Inside, the Highlander features new dual Optitron meters accentuated in red. The Base and Sport grades feature a center console, shift knob with silver-painted accents and front driver and passenger assist grips on the Sport grade also accented in silver-painted trim. The center console, shift knob and assist grip on the Limited grade feature satin-mahogany wood grain-style trim.
On all models except Base, Highlander features a standard stand-alone backup camera with a multi-information display, not tied to a navigation system. The display includes a backup camera monitor, clock, outside temperature, warning messages, and cruise information that includes average fuel economy, average speed, distance to empty, current fuel economy, and trip timer. On models equipped with an optional navigation system, the backup camera's images are viewed on the navigation screen.

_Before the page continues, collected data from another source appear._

(* ===== verification/VmConfig.v ===== *)
(** * VmConfig: the JSON configuration column of a VM and placement policies

    The first part of [qarax/src/model/vms.rs]: the flags the control plane
    keeps in the [config] column ([guest_agent], [ha_enabled],
    [failed_over_from], [placement_policy]), the merge of a template's
    configuration with a request's, and the validation of placement policies.
    The theorems give the accessors' round trips, show that writing one flag
    leaves the others alone, and characterise the accepted policies. *)

From S2P Require Import Prelude Text Errors Tables.
#[local] Open Scope Z_scope.

(** ** Placement policies *)

Record PlacementPolicy := {
  pp_reservation_class : option string;
  pp_required_host_labels : gmap string string;
  pp_preferred_host_labels : gmap string string;
  pp_affinity_tags : list string;
  pp_anti_affinity_tags : list string;
  pp_spread_tags : list string
}.

(** [serde_json::json!(policy)] and [serde_json::from_value]: code of the serde
    crates, of which the program needs that a written policy is read back. *)
Class PolicySerde := {
  policy_to_json : PlacementPolicy -> json;
  policy_from_json : json -> option PlacementPolicy;
  policy_from_to_json : forall p, policy_from_json (policy_to_json p) = Some p
}.

(** A serialisation that meets the law: the fields of the policy as an array. *)
Definition strings_to_json (l : list string) : json := JArray (JString <$> l).
Definition strings_from_json (j : json) : option (list string) :=
  match j with JArray l => mapM json_as_str l | _ => None end.
Definition labels_to_json (m : gmap string string) : json := JObject (JString <$> m).
Definition labels_from_json (j : json) : option (gmap string string) :=
  match j with JObject m => Some (omap json_as_str m) | _ => None end.

Lemma strings_from_to_json l : strings_from_json (strings_to_json l) = Some l.
Proof.
  unfold strings_from_json, strings_to_json.
  induction l as [|x l IH]; [done|]. rewrite fmap_cons. cbn. by rewrite IH.
Qed.

Lemma labels_from_to_json m : labels_from_json (labels_to_json m) = Some m.
Proof.
  simpl. f_equal. apply map_eq. intros k. rewrite lookup_omap, lookup_fmap.
  by destruct (m !! k).
Qed.

Definition array_policy_serde : PolicySerde.
Proof.
  refine {| policy_to_json p := JArray
              [match pp_reservation_class p with Some c => JString c | None => JNull end;
               labels_to_json (pp_required_host_labels p);
               labels_to_json (pp_preferred_host_labels p);
               strings_to_json (pp_affinity_tags p);
               strings_to_json (pp_anti_affinity_tags p);
               strings_to_json (pp_spread_tags p)];
            policy_from_json j := match j with
              | JArray [c; rq; pf; af; an; sp] =>
                  rq' ← labels_from_json rq; pf' ← labels_from_json pf;
                  af' ← strings_from_json af; an' ← strings_from_json an;
                  sp' ← strings_from_json sp;
                  Some {| pp_reservation_class := json_as_str c;
                          pp_required_host_labels := rq'; pp_preferred_host_labels := pf';
                          pp_affinity_tags := af'; pp_anti_affinity_tags := an';
                          pp_spread_tags := sp' |}
              | _ => None
              end |}.
  intros p. rewrite !labels_from_to_json, !strings_from_to_json. by destruct p as [[]].
Defined.

(** Iteration over a [BTreeMap]: the entries in key order. *)
Definition key_le {A} (x y : string * A) : Prop := String.leb x.1 y.1 = true.
#[global] Instance key_le_dec {A} (x y : string * A) : Decision (key_le x y).
Proof. unfold key_le. apply _. Defined.
Definition btree_iter {A} (m : gmap string A) : list (string * A) :=
  merge_sort key_le (map_to_list m).

Definition validate_label_map (field : string) (labels : gmap string string)
  : result Error unit :=
  for_each (fun '(key, value) =>
    if is_blank key then Err (UnprocessableEntity (field +:+ " keys cannot be empty"))
    else if is_blank value
    then Err (UnprocessableEntity (field +:+ "." +:+ key +:+ " cannot be empty"))
    else Ok tt) (btree_iter labels).

Definition validate_tag_list (field : string) (tags : list string) : result Error unit :=
  if existsb is_blank tags
  then Err (UnprocessableEntity (field +:+ " cannot contain empty tags"))
  else Ok tt.

Definition validate_policy (p : PlacementPolicy) : result Error unit :=
  _ ← (match pp_reservation_class p with
       | Some class =>
           if is_blank class
           then Err (UnprocessableEntity "placement_policy.reservation_class cannot be empty")
           else Ok tt
       | None => Ok tt
       end);
  _ ← validate_label_map "placement_policy.required_host_labels" (pp_required_host_labels p);
  _ ← validate_label_map "placement_policy.preferred_host_labels" (pp_preferred_host_labels p);
  _ ← validate_tag_list "placement_policy.affinity_tags" (pp_affinity_tags p);
  _ ← validate_tag_list "placement_policy.anti_affinity_tags" (pp_anti_affinity_tags p);
  _ ← validate_tag_list "placement_policy.spread_tags" (pp_spread_tags p);
  Ok tt.

(** ** The config column *)

Definition GUEST_AGENT_CONFIG_KEY : string := "guest_agent".
Definition LEGACY_SANDBOX_EXEC_CONFIG_KEY : string := "sandbox_exec".
Definition HA_ENABLED_CONFIG_KEY : string := "ha_enabled".
Definition FAILED_OVER_FROM_CONFIG_KEY : string := "failed_over_from".

Definition default_vm_config : json := JObject ∅.

(** [if !config.is_object() { *config = default_vm_config(); }] followed by an
    update of the object. *)
Definition update_object (f : gmap string json -> gmap string json) (config : json) : json :=
  match config with
  | JObject m => JObject (f m)
  | _ => JObject (f ∅)
  end.

Definition guest_agent_enabled (config : json) : bool :=
  default false
    (opt_or (json_get config GUEST_AGENT_CONFIG_KEY ≫= json_as_bool)
            (json_get config LEGACY_SANDBOX_EXEC_CONFIG_KEY ≫= json_as_bool)).

Definition set_guest_agent_config (config : json) (enabled : bool) : json :=
  update_object (fun m => delete LEGACY_SANDBOX_EXEC_CONFIG_KEY
                            (<[GUEST_AGENT_CONFIG_KEY := JBool enabled]> m)) config.

Definition ha_enabled (config : json) : bool :=
  default false (json_get config HA_ENABLED_CONFIG_KEY ≫= json_as_bool).

Definition set_ha_enabled_config (config : json) (enabled : bool) : json :=
  update_object (fun m => <[HA_ENABLED_CONFIG_KEY := JBool enabled]> m) config.

Definition merge_config (template_config request_config : json) : json :=
  match template_config, request_config with
  | JObject template, JObject request => JObject (request ∪ template)
  | JNull, JNull => default_vm_config
  | _, JNull => default_vm_config
  | JNull, request => request
  | _, request => request
  end.

Section config.
Context `{UuidText} `{PolicySerde}.

Definition failed_over_from (config : json) : option Uuid :=
  (json_get config FAILED_OVER_FROM_CONFIG_KEY ≫= json_as_str) ≫= uuid_parse_str.

Definition set_failed_over_from (config : json) (source_host_id : option Uuid) : json :=
  update_object (fun m =>
    match source_host_id with
    | Some host_id => <[FAILED_OVER_FROM_CONFIG_KEY := JString (uuid_to_string host_id)]> m
    | None => delete FAILED_OVER_FROM_CONFIG_KEY m
    end) config.

Definition placement_policy_from_config (config : json) : option PlacementPolicy :=
  json_get config "placement_policy" ≫= policy_from_json.

Definition persist_placement_policy (config : json) (policy : option PlacementPolicy) : json :=
  match config with
  | JObject m =>
      JObject (match policy with
               | Some p => <["placement_policy" := policy_to_json p]> m
               | None => delete "placement_policy" m
               end)
  | _ => config
  end.

(** *** Lemmas: reading a key after an update of the object *)

Definition object_of (config : json) : gmap string json :=
  match config with JObject m => m | _ => ∅ end.

Lemma json_get_object config k : json_get config k = object_of config !! k.
Proof. destruct config; simpl; by rewrite ?lookup_empty. Qed.

Lemma update_object_eq f config : update_object f config = JObject (f (object_of config)).
Proof. by destruct config. Qed.

(** A key the update does not touch reads the same afterwards. *)
Lemma json_get_update_frame f config k :
  (forall m : gmap string json, f m !! k = m !! k) ->
  json_get (update_object f config) k = json_get config k.
Proof. intros Hf. rewrite update_object_eq, !json_get_object. simpl. apply Hf. Qed.

(** ** Properties *)

(** Each flag reads back what was written, over any previous configuration. *)
Theorem config_flags_roundtrip config enabled host :
  guest_agent_enabled (set_guest_agent_config config enabled) = enabled /\
  ha_enabled (set_ha_enabled_config config enabled) = enabled /\
  failed_over_from (set_failed_over_from config (Some host)) = Some host /\
  failed_over_from (set_failed_over_from config None) = None.
Proof.
  unfold guest_agent_enabled, ha_enabled, failed_over_from, set_guest_agent_config,
    set_ha_enabled_config, set_failed_over_from.
  rewrite !update_object_eq. simpl. repeat split.
  - by rewrite lookup_delete_ne, lookup_insert_eq by done.
  - by rewrite lookup_insert_eq.
  - rewrite lookup_insert_eq. simpl. apply uuid_parse_to_string.
  - by rewrite lookup_delete_eq.
Qed.

(** Marking or unmarking a failed-over VM leaves its guest agent, HA flag and
    placement policy alone; turning HA on or off leaves the failover marker
    alone. *)
Theorem config_flags_frame config host enabled :
  guest_agent_enabled (set_failed_over_from config host) = guest_agent_enabled config /\
  ha_enabled (set_failed_over_from config host) = ha_enabled config /\
  placement_policy_from_config (set_failed_over_from config host)
    = placement_policy_from_config config /\
  failed_over_from (set_ha_enabled_config config enabled) = failed_over_from config /\
  ha_enabled (set_guest_agent_config config enabled) = ha_enabled config.
Proof.
  unfold guest_agent_enabled, ha_enabled, failed_over_from, placement_policy_from_config,
    set_guest_agent_config, set_ha_enabled_config, set_failed_over_from.
  rewrite !json_get_update_frame; [done|..]; intros m; try destruct host;
    by rewrite ?lookup_delete_ne, ?lookup_insert_ne by done.
Qed.

(** A policy persisted in an object configuration is read back, and persisting
    no policy removes it. *)
Theorem placement_policy_roundtrip config policy :
  json_is_object config = true ->
  placement_policy_from_config (persist_placement_policy config policy) = policy.
Proof.
  unfold placement_policy_from_config. destruct config; try done. intros _.
  destruct policy as [p|]; simpl.
  - rewrite lookup_insert_eq. simpl. apply policy_from_to_json.
  - by rewrite lookup_delete_eq.
Qed.

End config.

(** ** Merging a template's configuration with a request's *)

(** With two objects the request wins key by key and the template fills the
    rest; a request that is neither an object nor null replaces the template. *)
Theorem merge_config_spec template request k :
  (json_is_object template = true -> json_is_object request = true ->
   json_get (merge_config template request) k
   = opt_or (json_get request k) (json_get template k)) /\
  (json_is_object request = false -> json_is_null request = false ->
   merge_config template request = request).
Proof.
  split.
  - destruct template, request; try done. intros _ _. simpl.
    rewrite lookup_union. by destruct (m0 !! k), (m !! k).
  - by destruct template, request.
Qed.

(** ** What the policy validator accepts *)

Lemma validate_tag_list_ok field tags :
  validate_tag_list field tags = Ok tt <-> Forall (fun t => is_blank t = false) tags.
Proof.
  unfold validate_tag_list. rewrite Forall_forall. destruct (existsb is_blank tags) eqn:E.
  - split; [done|]. intros H. apply existsb_exists in E as (t&Hin&Ht).
    apply list_elem_of_In in Hin. apply H in Hin. congruence.
  - split; [|done]. intros _ t Ht. destruct (is_blank t) eqn:Et; [|done].
    exfalso. apply not_true_iff_false in E. apply E. apply existsb_exists.
    exists t. by rewrite <- list_elem_of_In.
Qed.

Lemma validate_label_map_ok field labels :
  validate_label_map field labels = Ok tt <->
  map_Forall (fun k v => is_blank k = false /\ is_blank v = false) labels.
Proof.
  unfold validate_label_map, btree_iter. rewrite for_each_ok, merge_sort_Permutation.
  rewrite map_Forall_to_list, !Forall_forall. split; intros Hall [k v] Hin;
    specialize (Hall _ Hin); simpl in *; crush.
Qed.

Definition policy_well_formed (p : PlacementPolicy) : Prop :=
  (forall class, pp_reservation_class p = Some class -> is_blank class = false) /\
  map_Forall (fun k v => is_blank k = false /\ is_blank v = false) (pp_required_host_labels p) /\
  map_Forall (fun k v => is_blank k = false /\ is_blank v = false) (pp_preferred_host_labels p) /\
  Forall (fun t => is_blank t = false) (pp_affinity_tags p) /\
  Forall (fun t => is_blank t = false) (pp_anti_affinity_tags p) /\
  Forall (fun t => is_blank t = false) (pp_spread_tags p).

(** A policy passes validation exactly when none of its reservation class, label
    keys and values and tags is blank. *)
Theorem validate_policy_ok p : validate_policy p = Ok tt <-> policy_well_formed p.
Proof.
  unfold validate_policy, policy_well_formed.
  rewrite !result_seq_ok, !validate_label_map_ok, !validate_tag_list_ok.
  destruct (pp_reservation_class p) as [class|];
    [destruct (is_blank class) eqn:E|]; split.
  - by intros [? _].
  - intros [Hc _]. specialize (Hc _ eq_refl). congruence.
  - intros (_&?&?&?&?&?&_). split_and!; try done. by intros ? [= <-].
  - intros (_&?&?&?&?&?). by split_and!.
  - intros (_&?&?&?&?&?&_). by split_and!.
  - intros (_&?&?&?&?&?). by split_and!.
Qed.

The Base grade Highlander Hybrid exterior features a front grille with a chrome surround and silver-painted fins, silver-painted rear license plate garnish, blue-tinted headlight and taillight lenses, fixed rear glass, black fog lamp covers, silver-painted lower bumper cover, 17-inch six-spoke alloy wheels, rear spoiler with LED stop lamp, and Hybrid Synergy Drive badging.
The Highlander Hybrid Limited adds 19-inch 10-spoke alloy wheels, light silver-painted roof rails, rear glass hatch, and a power rear door.
Styling features on the inside of the Highlander Hybrid include a silver and birch-wood grain-style interior trim with chrome door handle accents, Optitron meters with blue graphics and a power meter with a hybrid system indicator. Versatile and Spacious Interior Design
The completely redesigned and innovative passenger compartment is open and airy. In an environment where every fraction of an inch counts, the Highlander's interior measures more than four inches longer, front-to-back, and it's also wider. This increased space has enabled designers and engineers to provide additional room between each of the three rows of seats.
Engineers and designers carefully analyzed each of the Highlander's passenger positions, paying careful attention, especially, to that of the driver. They provided the driver with a steering column that now offers both tilt and telescope function to help provide the most comfortable driving position possible. They ensured that switches and knobs are large, well-marked, and easy to use.
They provided a driver's seat that is adjustable in eight different ways – again, to provide ultimate driver comfort. The Limited grade takes the driver seat a step further with two additional adjustable positions and a seat cushion extender. The passenger's front seat is adjustable in four different ways for all grades. The headrests are adjustable in two ways on the Base grade and four different ways on Sport and Limited.
Things also are looking up for second- and third-row passengers. In the second row, the seatbacks recline and a new innovative flexible seating function provides either a three-person bench seat or, by removing a new Center Stow™ seat, a pair of captain's chairs complete with armrests, with a convenient walk-through area between the seats for easier access to the third row of seats. Those second-row seats offer 4.7 inches of fore-aft slide capability to allow additional passenger legroom.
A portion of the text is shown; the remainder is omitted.